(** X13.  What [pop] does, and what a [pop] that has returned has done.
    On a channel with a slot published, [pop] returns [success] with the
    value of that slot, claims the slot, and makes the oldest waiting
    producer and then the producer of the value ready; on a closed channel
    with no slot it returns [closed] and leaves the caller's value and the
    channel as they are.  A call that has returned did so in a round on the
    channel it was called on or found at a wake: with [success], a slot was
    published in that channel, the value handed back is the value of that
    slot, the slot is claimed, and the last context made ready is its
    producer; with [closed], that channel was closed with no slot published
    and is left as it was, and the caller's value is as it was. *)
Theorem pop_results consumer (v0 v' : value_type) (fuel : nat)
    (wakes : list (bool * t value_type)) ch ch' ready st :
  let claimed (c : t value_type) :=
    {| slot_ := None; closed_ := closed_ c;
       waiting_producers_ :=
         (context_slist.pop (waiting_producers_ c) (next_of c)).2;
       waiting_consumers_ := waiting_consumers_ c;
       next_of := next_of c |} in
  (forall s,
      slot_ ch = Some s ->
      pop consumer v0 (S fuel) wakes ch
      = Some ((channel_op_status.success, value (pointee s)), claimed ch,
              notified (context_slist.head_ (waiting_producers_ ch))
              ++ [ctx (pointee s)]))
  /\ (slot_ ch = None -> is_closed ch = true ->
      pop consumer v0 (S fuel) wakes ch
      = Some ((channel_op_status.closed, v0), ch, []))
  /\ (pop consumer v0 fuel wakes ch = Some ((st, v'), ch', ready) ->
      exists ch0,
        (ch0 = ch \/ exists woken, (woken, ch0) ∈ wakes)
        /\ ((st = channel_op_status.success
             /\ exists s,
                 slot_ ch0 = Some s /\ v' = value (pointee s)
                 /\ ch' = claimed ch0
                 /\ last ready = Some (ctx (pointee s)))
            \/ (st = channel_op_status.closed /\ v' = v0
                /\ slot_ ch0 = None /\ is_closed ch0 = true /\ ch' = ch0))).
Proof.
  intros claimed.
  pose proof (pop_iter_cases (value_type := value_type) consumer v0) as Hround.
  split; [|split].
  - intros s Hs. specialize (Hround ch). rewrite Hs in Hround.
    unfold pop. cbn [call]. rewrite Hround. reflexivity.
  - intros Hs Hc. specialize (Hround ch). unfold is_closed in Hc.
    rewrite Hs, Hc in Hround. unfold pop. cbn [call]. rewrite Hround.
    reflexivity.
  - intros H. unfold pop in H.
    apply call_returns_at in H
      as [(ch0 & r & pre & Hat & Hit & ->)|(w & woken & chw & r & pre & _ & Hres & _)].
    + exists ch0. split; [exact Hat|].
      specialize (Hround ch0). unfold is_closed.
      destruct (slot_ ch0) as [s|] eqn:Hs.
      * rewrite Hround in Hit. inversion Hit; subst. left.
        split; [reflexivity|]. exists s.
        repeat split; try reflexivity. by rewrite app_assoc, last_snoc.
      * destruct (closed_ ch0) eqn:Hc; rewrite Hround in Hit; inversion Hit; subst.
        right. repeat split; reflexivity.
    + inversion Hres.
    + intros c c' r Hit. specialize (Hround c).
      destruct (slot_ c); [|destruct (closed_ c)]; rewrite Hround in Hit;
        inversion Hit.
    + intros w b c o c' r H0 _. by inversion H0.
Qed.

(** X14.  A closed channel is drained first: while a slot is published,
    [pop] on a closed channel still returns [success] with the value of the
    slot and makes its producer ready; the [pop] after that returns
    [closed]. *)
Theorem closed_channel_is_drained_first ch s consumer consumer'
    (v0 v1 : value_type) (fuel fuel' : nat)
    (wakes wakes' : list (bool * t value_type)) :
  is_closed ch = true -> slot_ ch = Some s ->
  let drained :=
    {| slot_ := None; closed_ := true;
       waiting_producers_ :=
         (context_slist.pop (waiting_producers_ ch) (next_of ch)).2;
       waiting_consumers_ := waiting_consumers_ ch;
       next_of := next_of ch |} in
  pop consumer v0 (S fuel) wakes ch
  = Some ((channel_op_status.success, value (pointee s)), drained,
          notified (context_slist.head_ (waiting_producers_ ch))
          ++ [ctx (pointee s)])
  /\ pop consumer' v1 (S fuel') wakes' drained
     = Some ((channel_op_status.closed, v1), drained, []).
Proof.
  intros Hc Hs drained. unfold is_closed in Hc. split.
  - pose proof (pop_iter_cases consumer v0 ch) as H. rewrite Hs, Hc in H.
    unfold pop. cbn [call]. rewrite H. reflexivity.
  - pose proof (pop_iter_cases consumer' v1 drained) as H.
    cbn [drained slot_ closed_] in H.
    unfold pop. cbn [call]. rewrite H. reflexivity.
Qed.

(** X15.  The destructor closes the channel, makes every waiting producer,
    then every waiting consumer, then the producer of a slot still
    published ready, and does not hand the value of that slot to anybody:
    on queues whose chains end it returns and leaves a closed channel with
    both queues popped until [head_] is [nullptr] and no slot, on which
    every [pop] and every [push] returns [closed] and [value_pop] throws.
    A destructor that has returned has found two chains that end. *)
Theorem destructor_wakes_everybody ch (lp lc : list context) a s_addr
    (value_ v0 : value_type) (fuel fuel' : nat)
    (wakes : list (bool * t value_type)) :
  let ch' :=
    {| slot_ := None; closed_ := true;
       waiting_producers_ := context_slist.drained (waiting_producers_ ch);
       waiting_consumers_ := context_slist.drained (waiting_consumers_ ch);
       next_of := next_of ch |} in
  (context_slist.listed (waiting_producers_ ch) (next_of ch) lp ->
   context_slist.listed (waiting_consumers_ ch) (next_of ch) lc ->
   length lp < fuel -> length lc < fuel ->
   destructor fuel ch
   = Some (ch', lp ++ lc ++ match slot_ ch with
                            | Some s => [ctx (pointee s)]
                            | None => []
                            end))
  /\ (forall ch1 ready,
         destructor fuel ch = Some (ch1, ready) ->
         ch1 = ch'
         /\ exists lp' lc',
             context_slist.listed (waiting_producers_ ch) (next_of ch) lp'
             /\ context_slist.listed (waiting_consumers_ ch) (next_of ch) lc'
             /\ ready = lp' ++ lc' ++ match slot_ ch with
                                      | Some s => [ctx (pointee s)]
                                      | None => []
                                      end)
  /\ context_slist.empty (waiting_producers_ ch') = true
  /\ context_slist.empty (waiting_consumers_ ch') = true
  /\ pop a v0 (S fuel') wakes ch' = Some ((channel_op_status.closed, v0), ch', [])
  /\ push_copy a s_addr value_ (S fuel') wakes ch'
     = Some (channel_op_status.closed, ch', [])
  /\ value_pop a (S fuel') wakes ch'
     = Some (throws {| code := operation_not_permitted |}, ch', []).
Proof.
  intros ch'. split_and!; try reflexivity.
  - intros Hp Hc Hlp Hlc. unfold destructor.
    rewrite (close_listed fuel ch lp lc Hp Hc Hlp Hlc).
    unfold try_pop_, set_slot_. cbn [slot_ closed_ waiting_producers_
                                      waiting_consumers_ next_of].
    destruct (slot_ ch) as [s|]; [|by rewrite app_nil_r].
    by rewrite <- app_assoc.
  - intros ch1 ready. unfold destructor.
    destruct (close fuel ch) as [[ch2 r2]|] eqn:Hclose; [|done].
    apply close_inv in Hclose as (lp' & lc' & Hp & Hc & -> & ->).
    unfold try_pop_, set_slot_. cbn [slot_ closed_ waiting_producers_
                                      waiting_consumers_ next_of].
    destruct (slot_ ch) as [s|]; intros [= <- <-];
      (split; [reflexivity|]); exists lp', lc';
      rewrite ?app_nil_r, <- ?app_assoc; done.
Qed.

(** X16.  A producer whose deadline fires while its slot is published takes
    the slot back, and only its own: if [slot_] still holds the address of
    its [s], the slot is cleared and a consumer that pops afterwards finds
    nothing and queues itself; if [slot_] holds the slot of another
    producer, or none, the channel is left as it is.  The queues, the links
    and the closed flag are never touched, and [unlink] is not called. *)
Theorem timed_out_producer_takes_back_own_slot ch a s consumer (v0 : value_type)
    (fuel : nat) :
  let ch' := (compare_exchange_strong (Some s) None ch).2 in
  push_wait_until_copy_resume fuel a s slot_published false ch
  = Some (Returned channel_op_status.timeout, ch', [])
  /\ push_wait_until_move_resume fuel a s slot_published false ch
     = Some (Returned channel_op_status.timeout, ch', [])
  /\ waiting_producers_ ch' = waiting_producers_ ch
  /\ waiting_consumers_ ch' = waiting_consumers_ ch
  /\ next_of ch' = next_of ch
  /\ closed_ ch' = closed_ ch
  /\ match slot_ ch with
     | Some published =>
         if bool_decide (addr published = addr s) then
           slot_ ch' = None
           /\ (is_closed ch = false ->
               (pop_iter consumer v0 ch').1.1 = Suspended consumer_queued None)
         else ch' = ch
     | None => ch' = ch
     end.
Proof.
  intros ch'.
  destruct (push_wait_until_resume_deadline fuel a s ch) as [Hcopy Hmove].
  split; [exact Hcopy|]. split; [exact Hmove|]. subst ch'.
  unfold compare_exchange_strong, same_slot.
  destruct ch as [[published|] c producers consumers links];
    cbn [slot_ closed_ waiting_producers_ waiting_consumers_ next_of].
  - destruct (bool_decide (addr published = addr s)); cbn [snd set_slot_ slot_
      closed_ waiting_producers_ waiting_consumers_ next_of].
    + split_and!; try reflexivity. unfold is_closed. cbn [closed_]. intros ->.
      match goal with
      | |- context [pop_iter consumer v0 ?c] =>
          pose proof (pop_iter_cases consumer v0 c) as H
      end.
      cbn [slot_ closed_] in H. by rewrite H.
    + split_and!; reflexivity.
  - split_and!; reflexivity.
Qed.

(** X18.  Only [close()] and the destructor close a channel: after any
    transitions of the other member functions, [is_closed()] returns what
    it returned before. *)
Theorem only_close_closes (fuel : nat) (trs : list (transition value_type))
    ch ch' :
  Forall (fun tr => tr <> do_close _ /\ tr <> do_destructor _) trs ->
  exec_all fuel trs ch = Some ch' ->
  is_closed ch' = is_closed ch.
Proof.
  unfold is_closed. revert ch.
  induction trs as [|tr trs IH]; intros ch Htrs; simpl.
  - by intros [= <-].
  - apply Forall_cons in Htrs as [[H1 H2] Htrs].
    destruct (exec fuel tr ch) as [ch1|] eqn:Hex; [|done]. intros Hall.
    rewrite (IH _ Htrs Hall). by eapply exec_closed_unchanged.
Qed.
---------------
▶ _Aim of the exercise_:
Check how many lines in the entries contain "makes", and reply with that number alone.

▶ _Result_:
3